#### WORK REQUEST:
The entries below hold a line with "apply prefix_app_r|exact Hpre]." and a line with "SArithmetic (l : SqlExpression)". Return those lines and all that lie between them, exactly and only.

##############################

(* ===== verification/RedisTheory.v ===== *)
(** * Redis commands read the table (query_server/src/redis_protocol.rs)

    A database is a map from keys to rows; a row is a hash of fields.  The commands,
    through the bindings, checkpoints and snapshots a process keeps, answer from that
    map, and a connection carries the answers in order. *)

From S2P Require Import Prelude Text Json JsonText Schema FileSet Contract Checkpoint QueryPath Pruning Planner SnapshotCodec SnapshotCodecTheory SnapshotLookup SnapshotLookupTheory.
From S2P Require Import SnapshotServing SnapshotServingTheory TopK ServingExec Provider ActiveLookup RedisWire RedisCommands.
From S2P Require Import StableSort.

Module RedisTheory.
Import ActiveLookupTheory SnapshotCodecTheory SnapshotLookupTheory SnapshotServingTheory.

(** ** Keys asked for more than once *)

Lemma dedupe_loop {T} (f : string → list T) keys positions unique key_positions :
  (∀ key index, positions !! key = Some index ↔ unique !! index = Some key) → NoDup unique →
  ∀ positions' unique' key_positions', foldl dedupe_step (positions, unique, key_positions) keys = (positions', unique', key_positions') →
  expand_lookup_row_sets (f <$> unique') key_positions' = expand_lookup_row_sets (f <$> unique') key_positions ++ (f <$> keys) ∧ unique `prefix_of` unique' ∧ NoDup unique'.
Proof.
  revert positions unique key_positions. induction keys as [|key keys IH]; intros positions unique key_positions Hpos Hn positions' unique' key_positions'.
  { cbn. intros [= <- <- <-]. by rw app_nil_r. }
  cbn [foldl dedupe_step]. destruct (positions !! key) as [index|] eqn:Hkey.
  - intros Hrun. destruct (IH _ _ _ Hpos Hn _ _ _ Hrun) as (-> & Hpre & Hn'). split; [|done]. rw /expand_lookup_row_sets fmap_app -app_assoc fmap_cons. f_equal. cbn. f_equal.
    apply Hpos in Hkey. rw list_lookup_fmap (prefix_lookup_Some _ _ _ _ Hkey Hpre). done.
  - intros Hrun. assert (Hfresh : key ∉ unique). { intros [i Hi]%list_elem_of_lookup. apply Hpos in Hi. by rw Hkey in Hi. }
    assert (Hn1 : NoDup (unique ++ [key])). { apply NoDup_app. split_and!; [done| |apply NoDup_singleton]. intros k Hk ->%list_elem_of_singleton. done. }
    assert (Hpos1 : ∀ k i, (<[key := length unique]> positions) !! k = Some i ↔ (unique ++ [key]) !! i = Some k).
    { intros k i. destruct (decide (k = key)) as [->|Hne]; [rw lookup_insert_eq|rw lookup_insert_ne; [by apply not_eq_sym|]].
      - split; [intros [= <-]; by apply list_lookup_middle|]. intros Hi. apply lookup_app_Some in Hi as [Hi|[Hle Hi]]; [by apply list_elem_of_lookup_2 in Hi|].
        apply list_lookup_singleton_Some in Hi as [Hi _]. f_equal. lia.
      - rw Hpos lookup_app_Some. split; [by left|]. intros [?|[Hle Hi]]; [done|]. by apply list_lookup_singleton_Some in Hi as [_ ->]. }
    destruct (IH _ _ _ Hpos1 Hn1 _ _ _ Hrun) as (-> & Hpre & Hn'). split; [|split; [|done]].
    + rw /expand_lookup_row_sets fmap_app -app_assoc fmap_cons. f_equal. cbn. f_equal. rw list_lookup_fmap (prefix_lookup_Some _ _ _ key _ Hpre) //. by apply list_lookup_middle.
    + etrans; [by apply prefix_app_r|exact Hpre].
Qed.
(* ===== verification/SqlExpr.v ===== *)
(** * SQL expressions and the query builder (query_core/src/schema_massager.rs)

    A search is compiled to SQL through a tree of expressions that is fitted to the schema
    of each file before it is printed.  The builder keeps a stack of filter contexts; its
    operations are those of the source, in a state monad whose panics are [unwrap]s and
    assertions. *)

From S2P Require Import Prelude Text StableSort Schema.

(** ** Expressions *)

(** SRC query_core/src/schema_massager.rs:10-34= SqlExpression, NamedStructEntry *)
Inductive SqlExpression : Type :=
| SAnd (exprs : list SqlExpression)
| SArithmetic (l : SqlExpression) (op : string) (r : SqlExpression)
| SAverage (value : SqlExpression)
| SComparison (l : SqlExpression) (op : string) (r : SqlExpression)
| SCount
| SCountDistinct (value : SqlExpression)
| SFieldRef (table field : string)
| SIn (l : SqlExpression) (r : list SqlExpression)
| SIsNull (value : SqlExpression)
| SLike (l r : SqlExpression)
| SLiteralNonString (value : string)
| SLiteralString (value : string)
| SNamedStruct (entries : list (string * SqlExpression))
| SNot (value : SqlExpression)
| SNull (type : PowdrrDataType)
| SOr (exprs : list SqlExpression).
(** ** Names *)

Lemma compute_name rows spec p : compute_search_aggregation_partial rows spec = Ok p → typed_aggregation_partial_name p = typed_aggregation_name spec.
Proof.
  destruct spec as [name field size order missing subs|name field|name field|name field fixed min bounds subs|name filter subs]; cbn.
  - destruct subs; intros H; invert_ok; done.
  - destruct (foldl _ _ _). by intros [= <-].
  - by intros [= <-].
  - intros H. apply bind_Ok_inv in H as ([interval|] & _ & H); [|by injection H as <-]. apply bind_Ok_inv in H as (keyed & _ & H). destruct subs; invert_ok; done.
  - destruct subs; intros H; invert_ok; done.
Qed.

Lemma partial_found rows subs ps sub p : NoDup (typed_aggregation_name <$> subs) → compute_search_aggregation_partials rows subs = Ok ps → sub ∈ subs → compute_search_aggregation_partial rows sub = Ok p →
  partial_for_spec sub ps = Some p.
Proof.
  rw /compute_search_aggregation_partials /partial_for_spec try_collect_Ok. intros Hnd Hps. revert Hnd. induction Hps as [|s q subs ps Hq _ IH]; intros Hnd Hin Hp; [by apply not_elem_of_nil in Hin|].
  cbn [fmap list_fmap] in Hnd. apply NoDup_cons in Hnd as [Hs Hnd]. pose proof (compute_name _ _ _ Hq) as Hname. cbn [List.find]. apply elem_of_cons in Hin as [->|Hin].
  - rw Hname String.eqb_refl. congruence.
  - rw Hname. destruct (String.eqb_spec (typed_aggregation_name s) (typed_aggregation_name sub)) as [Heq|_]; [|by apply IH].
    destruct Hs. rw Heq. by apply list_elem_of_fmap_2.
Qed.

##############################

#### EXERCISE SOLUTION:
    + etrans; [by apply prefix_app_r|exact Hpre].
Qed.
(* ===== verification/SqlExpr.v ===== *)
(** * SQL expressions and the query builder (query_core/src/schema_massager.rs)

    A search is compiled to SQL through a tree of expressions that is fitted to the schema
    of each file before it is printed.  The builder keeps a stack of filter contexts; its
    operations are those of the source, in a state monad whose panics are [unwrap]s and
    assertions. *)

From S2P Require Import Prelude Text StableSort Schema.

(** ** Expressions *)

(** SRC query_core/src/schema_massager.rs:10-34= SqlExpression, NamedStructEntry *)
Inductive SqlExpression : Type :=
| SAnd (exprs : list SqlExpression)
| SArithmetic (l : SqlExpression) (op : string) (r : SqlExpression)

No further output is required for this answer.